Você sabe por quê? O porquê você não sabe...

A família dos porquês



Os posts com as tags "Dicas de Português" aqui na Oficina de Gerência são campeões de visitas e visualizações. Isso mostra que existe um real interesse dos leitores do blog em aprender e tirar dúvidas (atrozes) sobre esse nosso complicado idioma.

Sou um aprendiz permanente da nossa língua e mais ainda quando me defronto com as dúvidas clássicas que fazem a alegria dos professores de português. 

A família dos "porquês" está nesse contexto. E vejam só, tive que "consultar os universitários" para saber qual "porque" deveria usar no início dessa frase.  

O texto abaixo está no site da BBC Brasil e traz o esclarecimento do `Professor Pasquale Neto que é um craque na matéria.

Uma dica, leia a "aula" do Prof. Pasquale várias vezes para aprender e apreender sabe por quê? Eu respondo, porque se ler apenas uma vez vai esquecer e se perder nas próxima oportunidades que enfrentar essa "poderosa família". 

Então, mãos à obra.




“O ‘por que’ separado sempre pode embutir a palavra ‘razão’ ou a palavra ‘motivo’”, explica o professor.

Isso vale para perguntas diretas - “Por que você não foi?" vira "Por que razão você não foi?" e "Por que você não pagou a conta?" vira "Por que motivo você não pagou a conta?".

E também para frases terminadas com ponto final - “Você sabe por que eu ajo assim” vira “Você sabe por qual razão eu ajo assim” ou “Você sabe por qual motivo eu ajo assim”.

“E existe ainda um outro ‘por que’ separado", acrescenta Pasquale. “Lembra aquela música? ‘Só eu sei as esquinas por que passei’, lembra?”.

Com esse exemplo, ele explica que o “por que” também é separado quando equivale a "pelo qual", "pela qual", "pelos quais", "pelas quais".

No caso da música, a letra também poderia ser: “Só eu sei as esquinas pelas quais passei”.

"Porque" junto

O “porque” junto é uma conjunção que indica causa, motivo, justificativa ou explicação.

Um exemplo: "Eu não fui porque estava doente".
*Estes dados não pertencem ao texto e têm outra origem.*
Lemma chain_scoring_witness :
  ∃ gm' rnd',
    find_and_resolve_matches 3 two_steps two_steps_draws = Ok (7, gm', rnd') ∧
    score gm' = 3 * BASE_SCORE_PER_TILE * 1 + 4 * BASE_SCORE_PER_TILE * 2 ∧
    ∃ ns, cascade (board two_steps) two_steps_draws ns (board gm') rnd' ∧
          7 = total ns ∧
          score gm' = score two_steps + chain_score 0 ns ∧
          chain_score 0 ns =
            foldr Z.add 0
              (imap (fun i n => n * BASE_SCORE_PER_TILE * (Z.of_nat i + 1)) ns).
Proof.
  eexists _, _. split; [vm_compute; reflexivity|]. split; [reflexivity|].
  apply (chain_scoring 3 two_steps _ two_steps_draws).
  vm_compute. reflexivity.
Defined.

(** The steps of the cascade of [two_steps] remove 3 and then 4 tiles. *)
Example two_steps_cascade :
  ∃ rnd', cascade (board two_steps) two_steps_draws [3; 4] two_steps_end rnd'.
Proof.
  eexists.
  eapply cascade_step with (matches := {[ (2, 0); (2, 1); (2, 2) ]});
    [vm_compute; reflexivity|set_solver|vm_compute; reflexivity|].
  eapply cascade_step with (matches := {[ (0, 0); (0, 1); (0, 2); (0, 3) ]});
    [vm_compute; reflexivity|set_solver|vm_compute; reflexivity|].
  apply cascade_stable. vm_compute. reflexivity.
Qed.

(** C3, as the code has it.  The loop of [find_and_resolve_matches] has no
    cap on its turns and raises nothing: it returns exactly when, after
    some number of steps (whatever that number is), the scan finds no
    match.  The grid it returns is then stabilized: [find_matches] on it is
    empty. *)
Theorem cascade_returns_when_stable (fuel : nat) (gm gm' : Game)
    (rnd rnd' : RandomSource) (tot : Z) :
  find_and_resolve_matches fuel gm rnd = Ok (tot, gm', rnd') ↔
  ∃ ns, (length ns < fuel)%nat ∧
        cascade (board gm) rnd ns (board gm') rnd' ∧
        find_matches (board gm') = Ok ∅ ∧
        tot = total ns ∧
        gm' = mkGame (board gm') (selected gm) (animating gm) (swap_animation gm)
                (score gm + chain_score 0 ns) (combo gm).
Proof.
  unfold find_and_resolve_matches. split.
  - intros Hrun.
    apply bind_Ok in Hrun as ([[[tot1 b1] sc1] rnd1] & Hloop & Hrun).
    simplify_eq. apply resolve_loop_cascade in Hloop as (ns & Hlen & Hcas & -> & ->).
    exists ns. simpl. split; [done|]. split; [done|].
    split; [by eapply cascade_stable_end|]. split; [lia|done].
  - intros (ns & Hlen & Hcas & _ & -> & ->). simpl in *.
    rewrite (cascade_resolve_loop fuel _ _ (score gm) 0 0 _ _ ns Hcas Hlen).
    simpl. repeat f_equal.
Qed.

Lemma cascade_returns_when_stable_witness :
  ∃ tot gm' rnd',
    find_and_resolve_matches 3 two_steps two_steps_draws = Ok (tot, gm', rnd') ∧
    ∃ ns, (length ns < 3)%nat ∧
          cascade (board two_steps) two_steps_draws ns (board gm') rnd' ∧
          find_matches (board gm') = Ok ∅ ∧
          tot = total ns ∧
          gm' = mkGame (board gm') (selected two_steps) (animating two_steps)
                  (swap_animation two_steps)
                  (score two_steps + chain_score 0 ns) (combo two_steps).
Proof.
  eexists _, _, _. split; [vm_compute; reflexivity|].
  apply (cascade_returns_when_stable 3 two_steps _ two_steps_draws).
  vm_compute. reflexivity.
Defined.

Lemma endless_loop (fuel : nat) :
  find_and_resolve_matches fuel endless zeros = OutOfFuel.
Proof.
  pose (b1 := board_of [[0; 1; 2]; [0; 3; 4]; [0; 0; 1]]).
  pose (col := ({[ (0, 0); (1, 0); (2, 0) ]} : gset (Z * Z))).
  assert (col ≠ ∅) as Hne by set_solver.
  assert (find_matches (board endless) = Ok col) as Hfm0 by (vm_compute; reflexivity).
  assert (remove_and_collapse (board endless) col zeros = Ok (b1, 3, zeros))
    as Hrc0 by (vm_compute; reflexivity).
  assert (find_matches b1 = Ok col) as Hfm1 by (vm_compute; reflexivity).
  assert (remove_and_collapse b1 col zeros = Ok (b1, 3, zeros))
    as Hrc1 by (vm_compute; reflexivity).
  assert (∀ fuel sc tot chain, resolve_loop fuel b1 sc tot chain zeros = OutOfFuel)
    as Hloop.
  { clear fuel. induction fuel as [|fuel IH]; intros sc tot chain; [done|].
    cbn [resolve_loop]. rewrite Hfm1. cbn [mbind result_bind].
    rewrite decide_False by done. rewrite Hrc1. cbn [mbind result_bind].
    apply IH. }
  destruct fuel as [|fuel]; [done|]. unfold find_and_resolve_matches.
  cbn [resolve_loop]. rewrite Hfm0. cbn [mbind result_bind].
  rewrite decide_False by done. rewrite Hrc0. cbn [mbind result_bind].
  by rewrite Hloop.
Qed.

(** C3, as claimed, fails: on the board [endless], when every draw is 0,
    the left column is refilled with zeros again and again.  No number of
    turns is enough for the loop to have returned or raised, and after 300
    turns nothing has been surfaced: the loop is simply still running. *)
Lemma cascade_never_returns :
  (¬ ∃ fuel, find_and_resolve_matches fuel endless zeros ≠ OutOfFuel) ∧
  find_and_resolve_matches 300 endless zeros = OutOfFuel.
Proof.
  split.
  - intros [fuel Hfuel]. apply Hfuel, endless_loop.
  - apply endless_loop.
Qed.

(** C8, on the code.  [fresh_board] is a board as construction makes it and
    has no match; exchanging its two top-left tiles makes none either.
    The trial of that swap ends, after the 12 frames forth and the 12
    frames back, with the two tiles exchanged: the board is
    [exchanged_board], not the board from before the swap. *)
Theorem failed_swap_not_reverted :
  (∃ rnd', Board_init 1 8 8 counting = Ok (fresh_board, rnd')) ∧
  find_matches fresh_board = Ok ∅ ∧
  swap fresh_board 0 0 0 1 = Ok exchanged_board ∧
  find_matches exchanged_board = Ok ∅ ∧
  (∃ gm1, try_swap fresh_game (0, 0) (0, 1) = Ok gm1 ∧
          ∀ fuel rnd,
            run_frames 24 fuel gm1 rnd =
              Ok (after_trial fresh_game exchanged_board, rnd)) ∧
  get exchanged_board 0 0 ≠ get fresh_board 0 0 ∧
  (∃ b2, swap exchanged_board 0 0 0 1 = Ok b2 ∧ b2 = fresh_board).
Proof.
  assert (find_matches fresh_board = Ok ∅) as Hfm by (vm_compute; reflexivity).
  assert (swap fresh_board 0 0 0 1 = Ok exchanged_board) as Hswap
    by (vm_compute; reflexivity).
  assert (find_matches exchanged_board = Ok ∅) as Hfm' by (vm_compute; reflexivity).
  split; [eexists; vm_compute; reflexivity|].
  split; [exact Hfm|]. split; [exact Hswap|]. split; [exact Hfm'|]. split; [|split].
  - eexists. split; [vm_compute; reflexivity|]. intros fuel rnd.
    destruct (failed_trial fuel fresh_game exchanged_board 0 0 0 1
                (new_Tile 0) (new_Tile 1) rnd) as (gm1 & Htry & Hrun).
    + concrete_shape.
    + reflexivity.
    + simpl; lia.
    + simpl; lia.
    + simpl; lia.
    + simpl; lia.
    + unfold adjacent; simpl; lia.
    + reflexivity.
    + reflexivity.
    + exact Hfm.
    + exact Hswap.
    + exact Hfm'.
    + vm_compute in Htry. injection Htry as <-. exact Hrun.
  - vm_compute. discriminate.
  - eexists. split; vm_compute; reflexivity.
Qed.

End CrushClaims.

Section SmashClaims.
Import Examples.

Lemma settled_intro {V : Type} (filler : option V → Prop)
    (old new : list (option V)) :
  compacted filler old new → settled filler old new.
Proof.
  intros Hc. split; [done|]. split.
  - intros Hall. by eapply compacted_no_empty.
  - intros t Ht. by eapply compacted_last.
Qed.

(** C2, as the code has it.  In cute_number_crush and in number_smash the
    collapse compacts, in every column, the non-empty cells downward in
    their order (the bottom-most survivor on the bottom row) and fills each
    cell vacated above them with a value that [random.choice(TILE_TYPES)],
    resp. [random.randint(0, 9)], draws, so that no cell is left empty; a
    column without empty cells is unchanged.  The collapse consumes one
    draw for each vacated cell and no other.  In number_stack the
    compaction is the same, but the vacated cells are left empty. *)
Theorem gravity_compacts (b : Crush.Board) (remove_coords : gset (Z * Z))
    (rnd : RandomSource) (gmS : Smash.Game) (rndS : RandomSource)
    (gmK : Stack.Game) :
  CrushSpec.wf b →
  (∀ x, x ∈ remove_coords → on_grid (Crush.rows b) (Crush.cols b) x) →
  SmashSpec.wf gmS → StackSpec.wf gmK →
  (* cute_number_crush: Board.remove_and_collapse *)
  (∃ g removed b' rnd',
     Crush.mark_removed (Crush.grid b) remove_coords = Ok (g, removed) ∧
     Crush.remove_and_collapse b remove_coords rnd = Ok (b', removed, rnd') ∧
     rnd' = after (sum_list_with
                     (fun c => vacated (column (fun r => entry g r c) (Crush.rows b)))
                     (range (Crush.cols b))) rnd ∧
     ∀ c, (c < Crush.cols b)%nat →
       settled CrushSpec.fresh_tile
         (column (fun r => entry g r c) (Crush.rows b))
         (CrushSpec.board_column b' c) ∧
       Forall is_Some (CrushSpec.board_column b' c)) ∧
  (* number_smash: apply_gravity *)
  (∃ gm' rnd',
     Smash.apply_gravity gmS rndS = Ok (gm', rnd') ∧
     SmashSpec.same_cells (Smash.grid gmS) (Smash.grid gm') ∧
     rnd' = after (sum_list_with (fun c => vacated (SmashSpec.game_column gmS c))
                                 (range (Smash.cols gmS))) rndS ∧
     ∀ c, (c < Smash.cols gmS)%nat →
       settled SmashSpec.fresh_value
         (SmashSpec.game_column gmS c) (SmashSpec.game_column gm' c) ∧
       Forall is_Some (SmashSpec.game_column gm' c)) ∧
  (* number_stack: apply_gravity *)
  (∃ gm',
     Stack.apply_gravity gmK = Ok gm' ∧
     ∀ c, (c < Stack.COLS)%nat →
       settled StackSpec.left_empty
         (StackSpec.game_column gmK c) (StackSpec.game_column gm' c)).
Proof.
  intros Hwf Hon HwfS HwfK. split; [|split].
  - destruct (mark_removed_spec _ _ _ _ Hwf Hon) as (g & removed & Hmark & Hshape & _).
    destruct (collapse_spec (Crush.set_grid b g) rnd Hshape)
      as (b' & rnd' & Hrun & Hwf' & Hdims & Hrnd & Hcols).
    exists g, removed, b', rnd'. split; [done|]. split.
    { unfold Crush.remove_and_collapse. rewrite Hmark. cbn [mbind result_bind].
      by rewrite Hrun. }
    split; [exact Hrnd|]. intros c Hc. specialize (Hcols c Hc). split; [by apply settled_intro|].
    eapply compacted_all_Some; [apply fresh_tile_is_Some|done].
  - destruct (smash_apply_gravity_spec gmS rndS HwfS)
      as (gm' & rnd' & Hrun & _ & _ & _ & _ & Hsame & Hrnd & Hcols).
    exists gm', rnd'. split; [done|]. split; [done|]. split; [exact Hrnd|].
    intros c Hc. specialize (Hcols c Hc). split; [by apply settled_intro|].
    eapply compacted_all_Some; [|done]. intros x (v & _ & ->). by eexists.
  - destruct (stack_apply_gravity_spec gmK HwfK) as (gm' & Hrun & _ & _ & Hcols).
    exists gm'. split; [done|]. intros c Hc. by apply settled_intro, Hcols.
Qed.

Lemma gravity_compacts_witness :
  CrushSpec.wf marked ∧
  (∀ x, x ∈ ({[ (1, 0) ]} : gset (Z * Z)) →
        on_grid (Crush.rows marked) (Crush.cols marked) x) ∧
  SmashSpec.wf cleared ∧ StackSpec.wf gap ∧
  (∃ g removed b' rnd',
     Crush.mark_removed (Crush.grid marked) {[ (1, 0) ]} = Ok (g, removed) ∧
     Crush.remove_and_collapse marked {[ (1, 0) ]} counting = Ok (b', removed, rnd') ∧
     rnd' = after (sum_list_with
                     (fun c => vacated (column (fun r => entry g r c) (Crush.rows marked)))
                     (range (Crush.cols marked))) counting ∧
     ∀ c, (c < Crush.cols marked)%nat →
       settled CrushSpec.fresh_tile
         (column (fun r => entry g r c) (Crush.rows marked))
         (CrushSpec.board_column b' c) ∧
       Forall is_Some (CrushSpec.board_column b' c)) ∧
  (∃ gm' rnd',
     Smash.apply_gravity cleared some_draws = Ok (gm', rnd') ∧
     SmashSpec.same_cells (Smash.grid cleared) (Smash.grid gm') ∧
     rnd' = after (sum_list_with (fun c => vacated (SmashSpec.game_column cleared c))
                                 (range (Smash.cols cleared))) some_draws ∧
     ∀ c, (c < Smash.cols cleared)%nat →
       settled SmashSpec.fresh_value
         (SmashSpec.game_column cleared c) (SmashSpec.game_column gm' c) ∧
       Forall is_Some (SmashSpec.game_column gm' c)) ∧
  (∃ gm',
     Stack.apply_gravity gap = Ok gm' ∧
     ∀ c, (c < Stack.COLS)%nat →
       settled StackSpec.left_empty
         (StackSpec.game_column gap c) (StackSpec.game_column gm' c)).
Proof.
  assert (CrushSpec.wf marked) as Hwf by concrete_shape.
  assert (∀ x, x ∈ ({[ (1, 0) ]} : gset (Z * Z)) →
            on_grid (Crush.rows marked) (Crush.cols marked) x) as Hon.
  { intros x Hx. apply elem_of_singleton in Hx as ->. split; simpl; lia. }
  assert (SmashSpec.wf cleared) as HwfS by concrete_shape.
  assert (StackSpec.wf gap) as HwfK by concrete_shape.
  split; [exact Hwf|]. split; [exact Hon|]. split; [exact HwfS|].
  split; [exact HwfK|].
  exact (gravity_compacts marked {[ (1, 0) ]} counting cleared some_draws gap
           Hwf Hon HwfS HwfK).
Defined.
De acordo com o professor, "Porque estava doente" é a oração que indica a razão pela qual ele não foi.

Nesses casos, o “porque” é junto e sem acento.

Com isso, é possível existir “porque” junto mesmo em frases que terminam com interrogação, como esta: “Será que ela está chateada comigo porque eu não fui ao aniversário dela?”

Alguns professores recomendam tentar trocar o "porque" junto por "pois". Se der certo, está correto o uso do "porque" junto.

"Por quê" separado com acento

O “por quê” separado e com acento é um “por que” separado localizado antes de uma pausa na fala ou na escrita.

“É preciso que haja uma pausa, um ponto final, um ponto de interrogação..." explica Pasquale.

Exemplo: “Por quê?”

Só isso. É o mesmo que perguntar "Por qual razão?", "Por qual motivo?".

De acordo com o professor, esse "quê" vira tônico na entonação. Assim, quando há um “por que” separado encerrando uma frase, ele ganha o acento e passa a ser “por quê”.

"Porquê" junto com acento

Nesse caso, o “porque” vira sinônimo da palavra "motivo".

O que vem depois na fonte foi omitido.